[antlr-interest] antlr v4 wish list

Sam Harwell sharwell at pixelminegames.com
Wed Mar 30 04:02:55 PDT 2011


Sorry about the misunderstanding there.

I've done some extensive work on lexer performance, but it was focused on
source files only up to a couple of dozen megabytes in a single file. ANTLR
for Java is certainly not equipped to handle large-scale operations even in
the scale I was testing due to some fundamental language limitations. Using
carefully written grammars and my experimental "SlimLexer" implementation
for the CSharp3 target, I've achieved rates of approximately 10MB of source
per second which *significantly* outperformed even the C target.

The lexer implementation planned for ANTLR v4 should approach (and hopefully
exceed) the performance of my SlimLexer, but I don't think there's any
intention to consider gigabytes of source code.

On a side note, I'm assuming the dozens of gigabytes weren't handwritten are
the result of an intermediate tool in the compiler tool chain. I would treat
this as a substantial, unacceptable design flaw in a system designed for
business use. Any practical system for data on this scale use data formats
and layouts which can be efficiently manipulated for the desired
information. This is like replacing a long hallway in an office building
with a maze and complaining that it takes too long to get to the bathroom
and wondering if go-karts might help.

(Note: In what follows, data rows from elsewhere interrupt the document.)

(** The context: its receipt, the interrupts found at admission, the fields of
    [struct dw_pcie_rp] this code looks at, and the bridge association. *)
Record x1_imsi := Imsi {
  im_receipt : x1_imsi_receipt;
  im_parents : list Z;
  im_global : Z;
  im_target_group : bool;
  im_target_group_closed : bool;
  im_dbi_base : bool;         (* r->pci.dbi_base == r->request.dbi *)
  pp_irq_domain : bool;       (* non-NULL *)
  pp_use_imsi_rx : bool;
  pp_num_vectors : Z;
  pp_msi_data : Z;
  pp_msi_irq : list Z;
  pp_irq_mask : list Z;
  br_domain : bool;           (* the bridge device carries pp->irq_domain *)
  br_msi_domain : bool;       (* bridge->msi_domain *)
}.
#[export] Instance eta_imsi : Eta x1_imsi := λ r,
  Imsi (im_receipt r) (im_parents r) (im_global r) (im_target_group r)
    (im_target_group_closed r) (im_dbi_base r) (pp_irq_domain r) (pp_use_imsi_rx r)
    (pp_num_vectors r) (pp_msi_data r) (pp_msi_irq r) (pp_irq_mask r)
    (br_domain r) (br_msi_domain r).

Definition stop_zero : x1_imsi_stop := Stop false false 0 0 0.
(** [devm_kzalloc] *)
Definition imsi_zero : x1_imsi :=
  Imsi (Receipt false false false false false false false 0 0 0 0 "" stop_zero false false 0)
    (replicate 8 0) 0 false false false false false 0 0 (replicate 8 0) (replicate 8 0) false false.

The problem exists way before parsing
is ever considered.

Sam

-----Original Message-----
From: Martin d'Anjou [mailto:point14 at magma.ca] 
Sent: Tuesday, March 29, 2011 11:55 PM
To: Sam Harwell
Cc: antlr-interest at antlr.org
Subject: Re: [antlr-interest] antlr v4 wish list

Hi Sam,

With regards to your answer to item 4) Gigantic files, I meant the problem
of lexing and parsing gigantic source files such as verilog netlists which
can be dozens of gigabytes of source code and take hours to lex and parse
due to their size. The problem is reported by
http://v2kparse.blogspot.com/2008/06/first-pass-uploaded-to-sourceforce.html
. 
To quote his blog:

"I was compelled to use ANTLR 2.7.7 since the token stream mechanism does
not try to slurp in the whole source file, an issue which I encountered with
the more recent ANTLR 3.0.

While Verilog source files are not generally large, netlist files can be
humungous, and one can quickly run out of memory by "slurping in the whole
tamale."

Anyway, I've communicated the large file slurp file to the author of ANTLR
and he'll be working out a solution in future releases.

(If you think large verilog netlists are problematic to slurp; think aout a
SPEF file --- where I first encoutered the problem using ANTLR 3.x. Anyway,
back to 2.7.7 works fine, even for large SPEF files.)"

As I said, this might have been fixed already, I just don't know.

Regards,
Martin



On 11-03-29 11:29 PM, Sam Harwell wrote:
> 4. With proper integration into the build system, generated files 
> aren't checked into source control or distributed. The ANTLR project 
> itself generates V2 and V3 grammars, and my .NET projects generate V3 
> grammars (using my C# port of the Tool) at build time, so the 
> generated files never take up space in source control.